Assignment = Write out the listing below exactly, beginning at its first line and ending with the line that contains "store := store st;".

------

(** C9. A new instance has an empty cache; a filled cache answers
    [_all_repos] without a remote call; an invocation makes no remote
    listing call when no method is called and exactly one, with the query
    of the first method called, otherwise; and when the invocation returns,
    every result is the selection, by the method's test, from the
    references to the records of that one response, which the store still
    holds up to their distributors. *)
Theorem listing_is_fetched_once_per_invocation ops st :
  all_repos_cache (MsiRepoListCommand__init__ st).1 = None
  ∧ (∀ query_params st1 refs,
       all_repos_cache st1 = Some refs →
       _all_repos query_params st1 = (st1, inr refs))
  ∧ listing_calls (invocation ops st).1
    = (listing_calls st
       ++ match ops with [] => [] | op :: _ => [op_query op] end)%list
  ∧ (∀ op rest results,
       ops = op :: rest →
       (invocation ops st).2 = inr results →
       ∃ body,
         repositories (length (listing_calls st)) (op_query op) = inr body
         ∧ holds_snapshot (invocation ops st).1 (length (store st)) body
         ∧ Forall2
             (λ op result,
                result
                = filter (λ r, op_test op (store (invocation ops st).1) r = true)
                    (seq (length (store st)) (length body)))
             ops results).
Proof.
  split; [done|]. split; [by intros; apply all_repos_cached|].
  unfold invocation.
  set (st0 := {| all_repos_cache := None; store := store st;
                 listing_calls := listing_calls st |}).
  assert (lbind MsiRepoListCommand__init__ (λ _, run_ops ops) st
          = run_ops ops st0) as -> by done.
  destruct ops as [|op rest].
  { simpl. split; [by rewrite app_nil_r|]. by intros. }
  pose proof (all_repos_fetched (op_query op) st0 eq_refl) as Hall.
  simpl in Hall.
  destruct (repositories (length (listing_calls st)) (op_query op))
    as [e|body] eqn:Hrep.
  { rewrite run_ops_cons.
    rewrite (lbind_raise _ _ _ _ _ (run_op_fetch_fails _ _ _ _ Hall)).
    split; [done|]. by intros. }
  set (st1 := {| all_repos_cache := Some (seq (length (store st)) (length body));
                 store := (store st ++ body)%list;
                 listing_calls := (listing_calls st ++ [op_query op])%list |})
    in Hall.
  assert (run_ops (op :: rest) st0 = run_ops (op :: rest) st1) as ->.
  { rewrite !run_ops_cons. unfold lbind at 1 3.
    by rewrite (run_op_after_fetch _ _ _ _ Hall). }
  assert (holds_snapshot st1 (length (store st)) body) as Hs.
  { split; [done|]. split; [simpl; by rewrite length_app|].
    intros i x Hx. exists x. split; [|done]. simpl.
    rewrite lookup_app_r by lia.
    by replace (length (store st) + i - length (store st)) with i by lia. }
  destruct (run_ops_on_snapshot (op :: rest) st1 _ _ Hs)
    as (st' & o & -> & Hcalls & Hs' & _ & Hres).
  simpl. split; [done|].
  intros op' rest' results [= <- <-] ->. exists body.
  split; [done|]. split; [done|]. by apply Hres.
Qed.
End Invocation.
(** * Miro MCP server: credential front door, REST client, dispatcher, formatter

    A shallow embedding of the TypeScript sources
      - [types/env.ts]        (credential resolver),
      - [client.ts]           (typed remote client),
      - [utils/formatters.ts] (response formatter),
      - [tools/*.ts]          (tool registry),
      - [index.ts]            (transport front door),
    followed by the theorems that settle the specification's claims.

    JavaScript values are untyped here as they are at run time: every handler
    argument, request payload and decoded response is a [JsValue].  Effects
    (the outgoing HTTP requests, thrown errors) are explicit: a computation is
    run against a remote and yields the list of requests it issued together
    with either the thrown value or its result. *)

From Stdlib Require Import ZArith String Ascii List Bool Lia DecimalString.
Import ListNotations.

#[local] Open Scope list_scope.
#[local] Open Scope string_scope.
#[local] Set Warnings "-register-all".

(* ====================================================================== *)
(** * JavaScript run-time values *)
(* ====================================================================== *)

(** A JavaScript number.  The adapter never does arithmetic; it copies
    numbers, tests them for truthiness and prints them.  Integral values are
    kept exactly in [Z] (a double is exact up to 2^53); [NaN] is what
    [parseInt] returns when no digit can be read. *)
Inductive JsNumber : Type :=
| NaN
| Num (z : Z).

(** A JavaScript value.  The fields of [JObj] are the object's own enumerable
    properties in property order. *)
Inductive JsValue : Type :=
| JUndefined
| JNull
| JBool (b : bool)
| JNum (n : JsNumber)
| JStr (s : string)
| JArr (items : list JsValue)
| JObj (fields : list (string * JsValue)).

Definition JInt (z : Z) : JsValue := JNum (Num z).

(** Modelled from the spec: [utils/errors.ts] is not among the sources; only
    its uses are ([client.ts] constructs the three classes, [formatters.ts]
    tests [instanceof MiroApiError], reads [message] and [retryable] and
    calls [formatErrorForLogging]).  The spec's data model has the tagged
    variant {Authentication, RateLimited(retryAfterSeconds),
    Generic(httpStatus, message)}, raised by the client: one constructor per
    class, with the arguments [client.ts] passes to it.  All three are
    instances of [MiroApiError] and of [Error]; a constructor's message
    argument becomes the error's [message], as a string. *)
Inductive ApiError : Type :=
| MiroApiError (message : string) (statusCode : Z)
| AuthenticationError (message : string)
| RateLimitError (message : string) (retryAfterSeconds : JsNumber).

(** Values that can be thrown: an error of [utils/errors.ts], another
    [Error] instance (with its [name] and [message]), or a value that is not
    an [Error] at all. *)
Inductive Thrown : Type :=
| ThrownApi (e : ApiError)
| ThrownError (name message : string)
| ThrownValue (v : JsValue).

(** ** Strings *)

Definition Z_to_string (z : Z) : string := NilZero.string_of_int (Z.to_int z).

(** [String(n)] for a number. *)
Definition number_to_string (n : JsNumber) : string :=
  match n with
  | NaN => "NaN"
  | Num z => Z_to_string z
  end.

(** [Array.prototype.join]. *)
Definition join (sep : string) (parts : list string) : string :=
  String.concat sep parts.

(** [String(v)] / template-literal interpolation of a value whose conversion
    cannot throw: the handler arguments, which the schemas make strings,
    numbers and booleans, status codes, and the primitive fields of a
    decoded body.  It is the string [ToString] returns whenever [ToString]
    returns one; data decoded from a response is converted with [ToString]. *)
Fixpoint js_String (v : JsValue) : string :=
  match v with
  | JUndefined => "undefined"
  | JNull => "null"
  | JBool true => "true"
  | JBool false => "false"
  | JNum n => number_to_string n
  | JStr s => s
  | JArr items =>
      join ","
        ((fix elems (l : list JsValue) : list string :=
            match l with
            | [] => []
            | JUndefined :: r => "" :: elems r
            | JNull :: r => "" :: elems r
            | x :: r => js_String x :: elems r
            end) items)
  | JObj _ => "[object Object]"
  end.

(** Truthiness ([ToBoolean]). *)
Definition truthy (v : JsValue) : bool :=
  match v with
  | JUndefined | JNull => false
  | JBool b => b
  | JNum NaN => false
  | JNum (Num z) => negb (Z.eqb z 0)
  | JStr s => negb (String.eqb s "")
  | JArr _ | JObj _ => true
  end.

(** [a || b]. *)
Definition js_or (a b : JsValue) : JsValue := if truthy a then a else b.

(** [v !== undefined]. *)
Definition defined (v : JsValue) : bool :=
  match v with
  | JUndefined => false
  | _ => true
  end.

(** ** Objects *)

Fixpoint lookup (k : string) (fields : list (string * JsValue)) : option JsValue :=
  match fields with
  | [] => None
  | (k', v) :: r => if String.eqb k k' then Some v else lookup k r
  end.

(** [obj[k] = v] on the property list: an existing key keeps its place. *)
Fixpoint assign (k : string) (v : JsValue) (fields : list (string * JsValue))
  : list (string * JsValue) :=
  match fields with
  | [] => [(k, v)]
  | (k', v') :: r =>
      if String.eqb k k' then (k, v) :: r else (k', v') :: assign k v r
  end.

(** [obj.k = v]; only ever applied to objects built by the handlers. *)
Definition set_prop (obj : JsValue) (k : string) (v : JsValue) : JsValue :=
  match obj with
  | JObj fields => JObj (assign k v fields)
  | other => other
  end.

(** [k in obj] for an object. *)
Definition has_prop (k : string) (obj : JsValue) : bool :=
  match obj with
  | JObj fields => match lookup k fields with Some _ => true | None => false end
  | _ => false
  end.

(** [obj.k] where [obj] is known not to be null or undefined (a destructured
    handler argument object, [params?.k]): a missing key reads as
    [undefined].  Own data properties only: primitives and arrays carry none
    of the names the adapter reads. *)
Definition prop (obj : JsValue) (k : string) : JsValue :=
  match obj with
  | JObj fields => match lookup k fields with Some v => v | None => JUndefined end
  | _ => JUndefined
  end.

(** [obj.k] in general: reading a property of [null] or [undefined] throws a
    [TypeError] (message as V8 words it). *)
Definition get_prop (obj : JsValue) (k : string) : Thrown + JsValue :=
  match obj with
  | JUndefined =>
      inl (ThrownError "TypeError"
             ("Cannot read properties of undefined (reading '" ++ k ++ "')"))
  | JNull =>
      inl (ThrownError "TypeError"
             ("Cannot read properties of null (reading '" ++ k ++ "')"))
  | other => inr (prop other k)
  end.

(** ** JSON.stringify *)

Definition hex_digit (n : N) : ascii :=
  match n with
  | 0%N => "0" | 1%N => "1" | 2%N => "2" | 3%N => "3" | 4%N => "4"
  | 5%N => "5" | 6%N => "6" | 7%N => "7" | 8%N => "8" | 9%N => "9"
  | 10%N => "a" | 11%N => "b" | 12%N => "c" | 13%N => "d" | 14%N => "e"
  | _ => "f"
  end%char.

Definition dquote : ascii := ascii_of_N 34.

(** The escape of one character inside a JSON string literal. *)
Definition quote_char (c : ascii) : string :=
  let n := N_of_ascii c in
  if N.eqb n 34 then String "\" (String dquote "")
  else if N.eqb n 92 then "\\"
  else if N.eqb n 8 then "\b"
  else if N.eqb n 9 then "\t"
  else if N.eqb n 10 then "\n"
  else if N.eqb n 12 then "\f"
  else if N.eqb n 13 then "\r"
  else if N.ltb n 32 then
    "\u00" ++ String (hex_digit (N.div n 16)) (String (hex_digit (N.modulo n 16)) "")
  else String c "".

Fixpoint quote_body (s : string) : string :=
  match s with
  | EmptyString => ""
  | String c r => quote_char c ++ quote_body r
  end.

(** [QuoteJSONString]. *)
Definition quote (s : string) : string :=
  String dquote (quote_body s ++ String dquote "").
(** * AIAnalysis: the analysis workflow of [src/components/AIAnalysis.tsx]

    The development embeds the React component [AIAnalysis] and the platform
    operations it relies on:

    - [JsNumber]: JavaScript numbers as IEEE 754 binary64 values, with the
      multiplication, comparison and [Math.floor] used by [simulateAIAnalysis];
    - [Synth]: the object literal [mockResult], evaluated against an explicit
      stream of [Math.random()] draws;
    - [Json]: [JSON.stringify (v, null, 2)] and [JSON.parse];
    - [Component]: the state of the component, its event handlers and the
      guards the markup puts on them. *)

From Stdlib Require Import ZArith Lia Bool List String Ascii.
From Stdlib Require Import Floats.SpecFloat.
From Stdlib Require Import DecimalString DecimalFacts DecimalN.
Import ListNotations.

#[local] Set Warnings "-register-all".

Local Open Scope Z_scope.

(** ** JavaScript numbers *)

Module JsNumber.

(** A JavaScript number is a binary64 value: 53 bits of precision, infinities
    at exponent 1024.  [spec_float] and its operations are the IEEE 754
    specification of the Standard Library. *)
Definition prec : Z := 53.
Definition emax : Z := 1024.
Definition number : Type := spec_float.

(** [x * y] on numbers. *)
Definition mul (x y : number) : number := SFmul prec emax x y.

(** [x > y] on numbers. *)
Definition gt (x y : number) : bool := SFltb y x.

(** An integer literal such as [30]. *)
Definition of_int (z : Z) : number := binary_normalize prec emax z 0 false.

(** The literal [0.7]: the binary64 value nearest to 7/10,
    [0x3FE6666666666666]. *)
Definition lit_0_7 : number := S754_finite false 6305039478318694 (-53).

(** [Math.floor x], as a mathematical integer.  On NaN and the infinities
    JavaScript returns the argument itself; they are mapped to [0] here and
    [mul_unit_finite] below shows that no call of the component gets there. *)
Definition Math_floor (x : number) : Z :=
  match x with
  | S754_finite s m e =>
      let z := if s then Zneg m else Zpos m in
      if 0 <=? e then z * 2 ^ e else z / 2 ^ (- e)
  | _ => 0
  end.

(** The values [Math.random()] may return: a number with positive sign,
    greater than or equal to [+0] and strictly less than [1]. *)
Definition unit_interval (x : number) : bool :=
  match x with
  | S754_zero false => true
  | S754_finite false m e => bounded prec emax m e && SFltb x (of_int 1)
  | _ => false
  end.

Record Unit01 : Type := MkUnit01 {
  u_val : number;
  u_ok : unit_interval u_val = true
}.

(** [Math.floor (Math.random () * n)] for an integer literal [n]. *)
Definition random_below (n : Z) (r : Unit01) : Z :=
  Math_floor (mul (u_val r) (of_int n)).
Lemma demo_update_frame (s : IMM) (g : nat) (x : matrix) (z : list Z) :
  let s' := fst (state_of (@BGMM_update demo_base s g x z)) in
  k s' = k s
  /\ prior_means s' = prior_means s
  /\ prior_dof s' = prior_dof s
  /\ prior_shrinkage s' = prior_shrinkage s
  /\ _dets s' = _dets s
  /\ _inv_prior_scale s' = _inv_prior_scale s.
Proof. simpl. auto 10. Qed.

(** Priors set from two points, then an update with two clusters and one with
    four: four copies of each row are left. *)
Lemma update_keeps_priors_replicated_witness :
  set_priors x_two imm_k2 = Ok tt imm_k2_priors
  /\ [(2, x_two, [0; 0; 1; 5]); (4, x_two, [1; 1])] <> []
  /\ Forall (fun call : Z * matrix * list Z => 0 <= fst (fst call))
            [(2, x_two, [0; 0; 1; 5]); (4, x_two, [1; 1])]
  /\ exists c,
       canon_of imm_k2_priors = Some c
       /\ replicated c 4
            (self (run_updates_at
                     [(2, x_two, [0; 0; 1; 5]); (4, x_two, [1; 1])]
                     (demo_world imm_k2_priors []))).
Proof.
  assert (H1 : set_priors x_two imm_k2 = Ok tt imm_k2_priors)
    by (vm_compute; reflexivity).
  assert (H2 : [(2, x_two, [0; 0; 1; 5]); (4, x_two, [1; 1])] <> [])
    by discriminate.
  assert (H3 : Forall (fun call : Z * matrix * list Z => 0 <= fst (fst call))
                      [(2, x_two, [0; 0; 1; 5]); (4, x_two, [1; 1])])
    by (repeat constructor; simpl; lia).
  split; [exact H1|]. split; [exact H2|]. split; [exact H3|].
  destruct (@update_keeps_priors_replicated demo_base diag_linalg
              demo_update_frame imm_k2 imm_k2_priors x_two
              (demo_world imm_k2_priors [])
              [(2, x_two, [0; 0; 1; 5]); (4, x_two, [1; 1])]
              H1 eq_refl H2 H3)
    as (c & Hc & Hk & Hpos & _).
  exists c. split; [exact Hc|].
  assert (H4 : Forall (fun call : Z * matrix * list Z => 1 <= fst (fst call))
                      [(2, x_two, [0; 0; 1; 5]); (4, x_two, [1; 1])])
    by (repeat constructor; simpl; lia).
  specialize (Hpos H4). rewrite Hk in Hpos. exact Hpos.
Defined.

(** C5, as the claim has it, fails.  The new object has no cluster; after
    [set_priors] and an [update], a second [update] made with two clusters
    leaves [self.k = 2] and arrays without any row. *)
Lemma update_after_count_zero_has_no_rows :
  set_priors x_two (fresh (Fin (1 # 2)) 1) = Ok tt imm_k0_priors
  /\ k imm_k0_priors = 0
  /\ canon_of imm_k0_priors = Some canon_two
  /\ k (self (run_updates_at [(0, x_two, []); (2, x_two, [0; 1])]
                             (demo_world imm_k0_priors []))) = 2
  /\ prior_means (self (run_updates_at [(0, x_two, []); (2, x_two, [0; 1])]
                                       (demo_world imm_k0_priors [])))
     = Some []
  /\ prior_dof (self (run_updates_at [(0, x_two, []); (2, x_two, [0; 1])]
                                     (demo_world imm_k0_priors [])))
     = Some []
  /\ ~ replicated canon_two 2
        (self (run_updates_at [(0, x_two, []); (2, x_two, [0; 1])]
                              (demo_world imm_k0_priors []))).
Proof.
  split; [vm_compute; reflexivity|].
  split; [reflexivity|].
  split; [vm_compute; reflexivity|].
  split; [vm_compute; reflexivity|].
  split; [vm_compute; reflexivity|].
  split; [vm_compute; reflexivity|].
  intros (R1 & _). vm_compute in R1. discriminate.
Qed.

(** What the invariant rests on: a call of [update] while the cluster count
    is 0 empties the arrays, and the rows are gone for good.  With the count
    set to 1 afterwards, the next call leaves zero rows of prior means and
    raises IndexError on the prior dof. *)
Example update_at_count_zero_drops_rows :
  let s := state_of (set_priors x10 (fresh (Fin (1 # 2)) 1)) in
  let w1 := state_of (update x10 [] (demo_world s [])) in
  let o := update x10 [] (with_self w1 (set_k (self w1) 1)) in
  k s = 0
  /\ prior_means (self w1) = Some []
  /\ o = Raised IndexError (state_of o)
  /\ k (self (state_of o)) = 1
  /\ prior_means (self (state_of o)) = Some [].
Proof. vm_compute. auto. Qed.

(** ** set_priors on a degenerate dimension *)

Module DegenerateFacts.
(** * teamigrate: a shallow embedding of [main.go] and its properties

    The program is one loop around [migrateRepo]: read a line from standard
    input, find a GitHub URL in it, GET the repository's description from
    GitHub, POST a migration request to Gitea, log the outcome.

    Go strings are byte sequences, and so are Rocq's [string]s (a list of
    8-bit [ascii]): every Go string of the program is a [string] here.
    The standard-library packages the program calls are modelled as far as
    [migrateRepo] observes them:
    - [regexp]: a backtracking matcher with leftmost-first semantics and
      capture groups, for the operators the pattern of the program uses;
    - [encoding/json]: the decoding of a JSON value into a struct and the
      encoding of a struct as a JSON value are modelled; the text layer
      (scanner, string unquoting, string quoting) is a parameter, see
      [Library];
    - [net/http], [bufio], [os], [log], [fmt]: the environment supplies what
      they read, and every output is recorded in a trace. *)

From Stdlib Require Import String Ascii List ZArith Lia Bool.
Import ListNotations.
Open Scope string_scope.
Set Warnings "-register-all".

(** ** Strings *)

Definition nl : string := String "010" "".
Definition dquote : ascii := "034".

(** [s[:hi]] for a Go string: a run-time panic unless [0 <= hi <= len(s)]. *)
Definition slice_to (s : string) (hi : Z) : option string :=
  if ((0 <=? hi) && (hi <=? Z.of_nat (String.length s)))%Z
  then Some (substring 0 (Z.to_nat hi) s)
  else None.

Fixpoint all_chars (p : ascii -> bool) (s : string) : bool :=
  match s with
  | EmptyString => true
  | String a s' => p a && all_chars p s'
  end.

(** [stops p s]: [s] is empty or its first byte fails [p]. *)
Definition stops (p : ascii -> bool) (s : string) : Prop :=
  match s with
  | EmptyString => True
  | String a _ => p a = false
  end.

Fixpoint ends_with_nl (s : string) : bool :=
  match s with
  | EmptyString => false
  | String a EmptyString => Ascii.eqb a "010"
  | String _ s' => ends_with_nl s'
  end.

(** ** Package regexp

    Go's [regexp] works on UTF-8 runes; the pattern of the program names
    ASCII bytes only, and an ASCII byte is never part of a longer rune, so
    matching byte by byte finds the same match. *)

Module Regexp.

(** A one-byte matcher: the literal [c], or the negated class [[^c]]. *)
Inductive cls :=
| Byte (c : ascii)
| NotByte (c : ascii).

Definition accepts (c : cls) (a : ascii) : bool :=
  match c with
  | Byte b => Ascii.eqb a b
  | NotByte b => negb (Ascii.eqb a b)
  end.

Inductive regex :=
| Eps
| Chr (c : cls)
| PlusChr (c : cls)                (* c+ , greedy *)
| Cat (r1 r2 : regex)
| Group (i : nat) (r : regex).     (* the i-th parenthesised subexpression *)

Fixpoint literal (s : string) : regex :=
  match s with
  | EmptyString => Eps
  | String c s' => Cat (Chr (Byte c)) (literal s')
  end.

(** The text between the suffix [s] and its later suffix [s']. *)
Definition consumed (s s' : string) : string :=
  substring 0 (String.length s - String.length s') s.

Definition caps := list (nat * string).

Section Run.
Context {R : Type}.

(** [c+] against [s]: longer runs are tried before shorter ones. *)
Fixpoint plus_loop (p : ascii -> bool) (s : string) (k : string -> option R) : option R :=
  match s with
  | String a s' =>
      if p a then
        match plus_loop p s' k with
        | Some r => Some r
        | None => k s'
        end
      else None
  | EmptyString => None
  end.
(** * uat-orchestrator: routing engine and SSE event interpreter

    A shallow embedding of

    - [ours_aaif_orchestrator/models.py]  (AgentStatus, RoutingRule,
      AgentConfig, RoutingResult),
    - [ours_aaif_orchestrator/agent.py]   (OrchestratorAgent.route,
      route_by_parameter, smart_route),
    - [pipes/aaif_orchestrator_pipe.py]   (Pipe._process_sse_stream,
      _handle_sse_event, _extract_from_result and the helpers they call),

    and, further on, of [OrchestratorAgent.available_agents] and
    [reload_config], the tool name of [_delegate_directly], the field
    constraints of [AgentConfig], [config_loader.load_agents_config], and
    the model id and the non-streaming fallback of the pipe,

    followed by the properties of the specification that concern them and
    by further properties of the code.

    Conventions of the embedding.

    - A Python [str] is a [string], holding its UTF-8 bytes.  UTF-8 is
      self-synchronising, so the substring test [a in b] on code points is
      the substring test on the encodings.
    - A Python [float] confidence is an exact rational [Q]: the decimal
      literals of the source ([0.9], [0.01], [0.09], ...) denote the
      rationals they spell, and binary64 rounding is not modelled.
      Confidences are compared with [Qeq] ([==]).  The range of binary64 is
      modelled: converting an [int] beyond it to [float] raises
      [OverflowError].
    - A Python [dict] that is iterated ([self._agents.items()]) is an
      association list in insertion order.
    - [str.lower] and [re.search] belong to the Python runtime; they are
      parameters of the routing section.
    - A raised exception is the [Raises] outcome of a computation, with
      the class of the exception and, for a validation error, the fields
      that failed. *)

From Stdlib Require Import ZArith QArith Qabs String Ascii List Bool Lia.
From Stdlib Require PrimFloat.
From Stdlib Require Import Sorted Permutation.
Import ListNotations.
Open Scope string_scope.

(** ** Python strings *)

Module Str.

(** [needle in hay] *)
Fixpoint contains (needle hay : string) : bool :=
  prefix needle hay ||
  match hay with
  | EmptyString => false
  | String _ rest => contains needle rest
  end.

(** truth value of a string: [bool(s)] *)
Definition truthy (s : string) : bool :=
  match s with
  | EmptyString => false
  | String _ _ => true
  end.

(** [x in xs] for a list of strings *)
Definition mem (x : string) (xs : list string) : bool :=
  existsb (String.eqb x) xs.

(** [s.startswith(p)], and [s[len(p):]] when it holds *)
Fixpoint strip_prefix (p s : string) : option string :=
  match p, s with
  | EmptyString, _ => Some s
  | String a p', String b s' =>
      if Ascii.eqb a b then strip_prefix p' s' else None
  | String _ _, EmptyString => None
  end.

------

Output below =
(** C9. A new instance has an empty cache; a filled cache answers
    [_all_repos] without a remote call; an invocation makes no remote
    listing call when no method is called and exactly one, with the query
    of the first method called, otherwise; and when the invocation returns,
    every result is the selection, by the method's test, from the
    references to the records of that one response, which the store still
    holds up to their distributors. *)
Theorem listing_is_fetched_once_per_invocation ops st :
  all_repos_cache (MsiRepoListCommand__init__ st).1 = None
  ∧ (∀ query_params st1 refs,
       all_repos_cache st1 = Some refs →
       _all_repos query_params st1 = (st1, inr refs))
  ∧ listing_calls (invocation ops st).1
    = (listing_calls st
       ++ match ops with [] => [] | op :: _ => [op_query op] end)%list
  ∧ (∀ op rest results,
       ops = op :: rest →
       (invocation ops st).2 = inr results →
       ∃ body,
         repositories (length (listing_calls st)) (op_query op) = inr body
         ∧ holds_snapshot (invocation ops st).1 (length (store st)) body
         ∧ Forall2
             (λ op result,
                result
                = filter (λ r, op_test op (store (invocation ops st).1) r = true)
                    (seq (length (store st)) (length body)))
             ops results).
Proof.
  split; [done|]. split; [by intros; apply all_repos_cached|].
  unfold invocation.
  set (st0 := {| all_repos_cache := None; store := store st;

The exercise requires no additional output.